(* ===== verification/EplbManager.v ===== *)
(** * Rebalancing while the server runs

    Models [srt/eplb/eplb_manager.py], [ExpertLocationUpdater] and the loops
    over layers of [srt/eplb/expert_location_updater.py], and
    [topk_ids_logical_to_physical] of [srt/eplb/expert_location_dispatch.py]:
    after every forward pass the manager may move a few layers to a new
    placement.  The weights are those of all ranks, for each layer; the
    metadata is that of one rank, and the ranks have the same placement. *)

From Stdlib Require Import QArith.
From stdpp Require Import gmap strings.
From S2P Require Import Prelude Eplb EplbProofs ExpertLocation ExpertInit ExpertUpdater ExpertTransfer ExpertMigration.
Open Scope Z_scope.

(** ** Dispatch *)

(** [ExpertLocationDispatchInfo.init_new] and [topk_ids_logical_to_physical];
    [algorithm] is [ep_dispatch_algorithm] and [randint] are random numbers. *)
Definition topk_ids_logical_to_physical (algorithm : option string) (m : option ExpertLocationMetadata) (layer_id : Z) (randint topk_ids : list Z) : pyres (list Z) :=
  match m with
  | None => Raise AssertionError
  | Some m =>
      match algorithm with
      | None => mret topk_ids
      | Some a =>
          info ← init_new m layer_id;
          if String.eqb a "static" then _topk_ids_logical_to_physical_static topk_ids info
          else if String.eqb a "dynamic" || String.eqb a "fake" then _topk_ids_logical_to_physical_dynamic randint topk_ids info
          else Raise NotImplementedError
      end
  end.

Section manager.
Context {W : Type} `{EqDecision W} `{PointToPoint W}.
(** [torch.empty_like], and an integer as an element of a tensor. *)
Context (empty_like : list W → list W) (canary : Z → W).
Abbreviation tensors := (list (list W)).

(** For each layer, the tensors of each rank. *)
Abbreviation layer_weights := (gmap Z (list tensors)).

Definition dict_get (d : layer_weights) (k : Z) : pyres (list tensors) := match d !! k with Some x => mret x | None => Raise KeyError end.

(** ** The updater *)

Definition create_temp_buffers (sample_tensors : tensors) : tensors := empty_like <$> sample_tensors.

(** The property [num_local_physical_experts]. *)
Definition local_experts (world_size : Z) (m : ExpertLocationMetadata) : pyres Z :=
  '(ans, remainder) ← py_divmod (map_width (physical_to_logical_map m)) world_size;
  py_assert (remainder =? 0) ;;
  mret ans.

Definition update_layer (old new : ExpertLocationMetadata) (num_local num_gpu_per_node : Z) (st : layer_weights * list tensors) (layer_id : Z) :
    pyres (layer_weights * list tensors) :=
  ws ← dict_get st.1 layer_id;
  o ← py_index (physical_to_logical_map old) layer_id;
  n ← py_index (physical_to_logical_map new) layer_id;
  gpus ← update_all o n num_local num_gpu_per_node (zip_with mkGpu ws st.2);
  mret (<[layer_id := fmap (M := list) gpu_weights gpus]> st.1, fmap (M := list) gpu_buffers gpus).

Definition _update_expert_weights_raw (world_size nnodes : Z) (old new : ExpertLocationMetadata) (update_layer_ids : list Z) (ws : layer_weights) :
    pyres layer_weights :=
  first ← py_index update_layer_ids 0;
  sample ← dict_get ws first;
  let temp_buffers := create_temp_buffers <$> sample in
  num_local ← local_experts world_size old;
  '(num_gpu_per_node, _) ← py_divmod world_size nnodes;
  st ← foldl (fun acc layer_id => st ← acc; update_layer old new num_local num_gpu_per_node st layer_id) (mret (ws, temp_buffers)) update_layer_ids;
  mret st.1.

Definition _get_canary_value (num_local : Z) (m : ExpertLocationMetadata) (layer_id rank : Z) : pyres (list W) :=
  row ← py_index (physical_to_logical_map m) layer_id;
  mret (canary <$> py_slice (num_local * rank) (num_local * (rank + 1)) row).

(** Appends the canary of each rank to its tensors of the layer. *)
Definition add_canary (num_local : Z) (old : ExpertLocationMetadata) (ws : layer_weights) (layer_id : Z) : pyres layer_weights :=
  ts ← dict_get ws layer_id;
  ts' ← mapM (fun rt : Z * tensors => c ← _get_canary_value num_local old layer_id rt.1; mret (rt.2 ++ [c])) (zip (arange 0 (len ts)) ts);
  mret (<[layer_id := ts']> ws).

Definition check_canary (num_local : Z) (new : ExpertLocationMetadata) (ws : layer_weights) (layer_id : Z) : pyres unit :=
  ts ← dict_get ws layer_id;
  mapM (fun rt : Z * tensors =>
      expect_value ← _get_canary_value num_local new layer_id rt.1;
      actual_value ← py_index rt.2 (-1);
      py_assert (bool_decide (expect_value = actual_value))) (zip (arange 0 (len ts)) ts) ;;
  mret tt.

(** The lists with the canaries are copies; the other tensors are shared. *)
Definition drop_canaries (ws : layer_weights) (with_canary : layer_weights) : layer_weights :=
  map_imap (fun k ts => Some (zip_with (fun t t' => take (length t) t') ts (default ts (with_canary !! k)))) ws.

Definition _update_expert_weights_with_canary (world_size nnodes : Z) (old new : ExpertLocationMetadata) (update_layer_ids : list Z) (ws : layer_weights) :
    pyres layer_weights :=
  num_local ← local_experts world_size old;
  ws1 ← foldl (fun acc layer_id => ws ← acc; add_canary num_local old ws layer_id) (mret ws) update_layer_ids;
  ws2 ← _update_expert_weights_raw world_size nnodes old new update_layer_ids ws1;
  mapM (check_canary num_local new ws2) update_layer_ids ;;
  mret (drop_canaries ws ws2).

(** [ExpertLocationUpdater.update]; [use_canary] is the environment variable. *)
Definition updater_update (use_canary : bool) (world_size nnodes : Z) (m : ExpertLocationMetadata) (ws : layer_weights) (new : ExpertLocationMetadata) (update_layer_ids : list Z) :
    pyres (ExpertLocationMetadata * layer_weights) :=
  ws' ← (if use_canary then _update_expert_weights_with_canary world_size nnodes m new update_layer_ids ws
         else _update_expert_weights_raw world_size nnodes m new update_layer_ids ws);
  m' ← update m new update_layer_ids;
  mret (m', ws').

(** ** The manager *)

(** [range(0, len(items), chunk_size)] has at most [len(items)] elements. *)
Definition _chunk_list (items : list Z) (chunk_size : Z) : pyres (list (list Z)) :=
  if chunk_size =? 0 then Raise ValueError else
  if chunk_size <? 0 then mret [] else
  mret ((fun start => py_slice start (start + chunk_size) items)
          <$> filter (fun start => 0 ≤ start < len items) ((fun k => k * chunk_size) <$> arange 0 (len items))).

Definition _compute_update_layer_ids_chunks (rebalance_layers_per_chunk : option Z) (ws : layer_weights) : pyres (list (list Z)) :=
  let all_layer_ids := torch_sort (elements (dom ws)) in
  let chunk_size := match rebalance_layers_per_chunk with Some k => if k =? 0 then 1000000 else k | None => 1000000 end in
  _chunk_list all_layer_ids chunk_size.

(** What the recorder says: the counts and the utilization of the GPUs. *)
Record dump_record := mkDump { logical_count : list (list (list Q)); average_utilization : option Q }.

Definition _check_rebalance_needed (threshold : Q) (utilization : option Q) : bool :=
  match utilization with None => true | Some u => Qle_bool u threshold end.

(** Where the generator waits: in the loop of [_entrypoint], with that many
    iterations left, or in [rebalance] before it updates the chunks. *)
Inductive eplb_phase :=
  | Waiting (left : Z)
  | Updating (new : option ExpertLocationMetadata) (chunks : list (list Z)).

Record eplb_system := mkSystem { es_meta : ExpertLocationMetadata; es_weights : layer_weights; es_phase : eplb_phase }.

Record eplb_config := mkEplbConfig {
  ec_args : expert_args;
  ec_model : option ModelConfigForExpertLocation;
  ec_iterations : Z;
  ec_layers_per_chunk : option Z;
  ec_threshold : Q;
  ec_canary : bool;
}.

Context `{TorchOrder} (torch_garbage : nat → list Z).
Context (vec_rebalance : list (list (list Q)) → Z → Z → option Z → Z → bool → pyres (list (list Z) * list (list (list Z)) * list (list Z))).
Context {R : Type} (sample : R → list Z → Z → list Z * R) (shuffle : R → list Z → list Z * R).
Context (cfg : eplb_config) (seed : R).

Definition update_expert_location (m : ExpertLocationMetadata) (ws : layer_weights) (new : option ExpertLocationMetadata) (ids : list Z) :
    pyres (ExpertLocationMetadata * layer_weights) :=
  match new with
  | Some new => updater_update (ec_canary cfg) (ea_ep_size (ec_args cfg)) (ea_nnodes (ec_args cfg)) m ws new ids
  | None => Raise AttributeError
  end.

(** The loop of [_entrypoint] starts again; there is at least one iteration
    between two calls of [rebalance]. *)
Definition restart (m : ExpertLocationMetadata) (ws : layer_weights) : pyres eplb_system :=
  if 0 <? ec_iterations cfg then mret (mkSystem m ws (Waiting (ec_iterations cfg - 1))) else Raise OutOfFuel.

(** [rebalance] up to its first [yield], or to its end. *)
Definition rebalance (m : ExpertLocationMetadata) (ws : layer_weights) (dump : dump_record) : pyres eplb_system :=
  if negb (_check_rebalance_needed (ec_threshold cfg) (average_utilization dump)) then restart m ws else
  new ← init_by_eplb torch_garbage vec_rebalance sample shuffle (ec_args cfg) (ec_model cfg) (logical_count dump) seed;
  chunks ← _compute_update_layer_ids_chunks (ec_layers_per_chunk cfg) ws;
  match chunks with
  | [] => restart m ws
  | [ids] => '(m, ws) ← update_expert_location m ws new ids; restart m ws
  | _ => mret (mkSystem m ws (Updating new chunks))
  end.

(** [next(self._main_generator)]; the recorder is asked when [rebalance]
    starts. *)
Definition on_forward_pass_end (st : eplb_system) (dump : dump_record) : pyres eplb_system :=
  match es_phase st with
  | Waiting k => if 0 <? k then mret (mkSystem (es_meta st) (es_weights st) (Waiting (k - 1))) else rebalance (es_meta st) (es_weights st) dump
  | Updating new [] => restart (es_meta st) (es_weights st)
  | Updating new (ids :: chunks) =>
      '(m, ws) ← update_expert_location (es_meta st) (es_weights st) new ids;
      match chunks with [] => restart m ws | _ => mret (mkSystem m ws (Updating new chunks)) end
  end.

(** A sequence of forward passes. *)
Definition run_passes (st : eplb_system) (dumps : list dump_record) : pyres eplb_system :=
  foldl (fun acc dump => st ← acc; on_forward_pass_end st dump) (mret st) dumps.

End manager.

...

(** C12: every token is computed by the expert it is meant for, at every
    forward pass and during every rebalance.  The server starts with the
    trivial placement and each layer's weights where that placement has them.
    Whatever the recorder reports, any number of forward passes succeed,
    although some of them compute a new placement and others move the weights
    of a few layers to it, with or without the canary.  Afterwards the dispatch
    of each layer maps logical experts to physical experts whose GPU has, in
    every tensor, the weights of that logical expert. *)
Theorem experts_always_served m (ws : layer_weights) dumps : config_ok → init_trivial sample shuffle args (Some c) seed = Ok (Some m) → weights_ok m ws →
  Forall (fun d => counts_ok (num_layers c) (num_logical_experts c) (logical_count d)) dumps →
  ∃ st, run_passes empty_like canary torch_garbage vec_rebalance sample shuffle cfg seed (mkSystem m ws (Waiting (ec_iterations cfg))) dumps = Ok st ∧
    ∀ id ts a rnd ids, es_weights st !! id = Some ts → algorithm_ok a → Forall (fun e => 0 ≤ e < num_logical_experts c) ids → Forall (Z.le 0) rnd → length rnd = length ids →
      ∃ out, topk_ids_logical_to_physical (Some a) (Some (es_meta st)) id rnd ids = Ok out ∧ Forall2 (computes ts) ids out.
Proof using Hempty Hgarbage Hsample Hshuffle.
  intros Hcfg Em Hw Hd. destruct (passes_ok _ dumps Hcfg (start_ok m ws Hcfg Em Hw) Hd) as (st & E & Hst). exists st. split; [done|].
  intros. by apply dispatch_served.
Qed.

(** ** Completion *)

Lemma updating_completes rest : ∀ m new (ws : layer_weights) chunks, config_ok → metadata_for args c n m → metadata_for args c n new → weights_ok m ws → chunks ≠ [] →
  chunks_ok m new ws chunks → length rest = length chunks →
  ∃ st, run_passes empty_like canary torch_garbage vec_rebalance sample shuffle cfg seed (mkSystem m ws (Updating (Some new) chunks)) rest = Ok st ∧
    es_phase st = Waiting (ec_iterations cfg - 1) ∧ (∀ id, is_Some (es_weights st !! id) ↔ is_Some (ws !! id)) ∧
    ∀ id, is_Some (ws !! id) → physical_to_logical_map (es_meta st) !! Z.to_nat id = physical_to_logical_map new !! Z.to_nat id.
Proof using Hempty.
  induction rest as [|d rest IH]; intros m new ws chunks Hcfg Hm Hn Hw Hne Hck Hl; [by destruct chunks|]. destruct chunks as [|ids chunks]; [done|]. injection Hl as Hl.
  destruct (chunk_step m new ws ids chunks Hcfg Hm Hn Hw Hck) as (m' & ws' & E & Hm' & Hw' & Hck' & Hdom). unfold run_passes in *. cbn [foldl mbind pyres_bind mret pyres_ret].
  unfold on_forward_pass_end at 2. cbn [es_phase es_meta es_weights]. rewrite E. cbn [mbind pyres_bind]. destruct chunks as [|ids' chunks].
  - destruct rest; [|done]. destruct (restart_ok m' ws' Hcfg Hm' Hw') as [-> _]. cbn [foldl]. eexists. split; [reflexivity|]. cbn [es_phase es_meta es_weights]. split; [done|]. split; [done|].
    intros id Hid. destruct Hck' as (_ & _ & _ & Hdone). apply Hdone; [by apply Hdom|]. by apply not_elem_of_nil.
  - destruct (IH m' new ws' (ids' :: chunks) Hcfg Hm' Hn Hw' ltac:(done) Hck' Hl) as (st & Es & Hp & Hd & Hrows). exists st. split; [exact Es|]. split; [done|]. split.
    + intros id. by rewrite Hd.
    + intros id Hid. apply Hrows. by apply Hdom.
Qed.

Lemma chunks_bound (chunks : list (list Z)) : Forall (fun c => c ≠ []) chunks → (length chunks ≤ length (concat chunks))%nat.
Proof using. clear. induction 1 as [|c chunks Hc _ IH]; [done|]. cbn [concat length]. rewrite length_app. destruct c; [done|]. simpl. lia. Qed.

▶ **Exercise instructions**:
Copy out every line from the data above that has "rewrite" in it.

▶ **Exercise answer**:
  unfold on_forward_pass_end at 2. cbn [es_phase es_meta es_weights]. rewrite E. cbn [mbind pyres_bind]. destruct chunks as [|ids' chunks].
    + intros id. by rewrite Hd.
Proof using. clear. induction 1 as [|c chunks Hc _ IH]; [done|]. cbn [concat length]. rewrite length_app. destruct c; [done|]. simpl. lia. Qed.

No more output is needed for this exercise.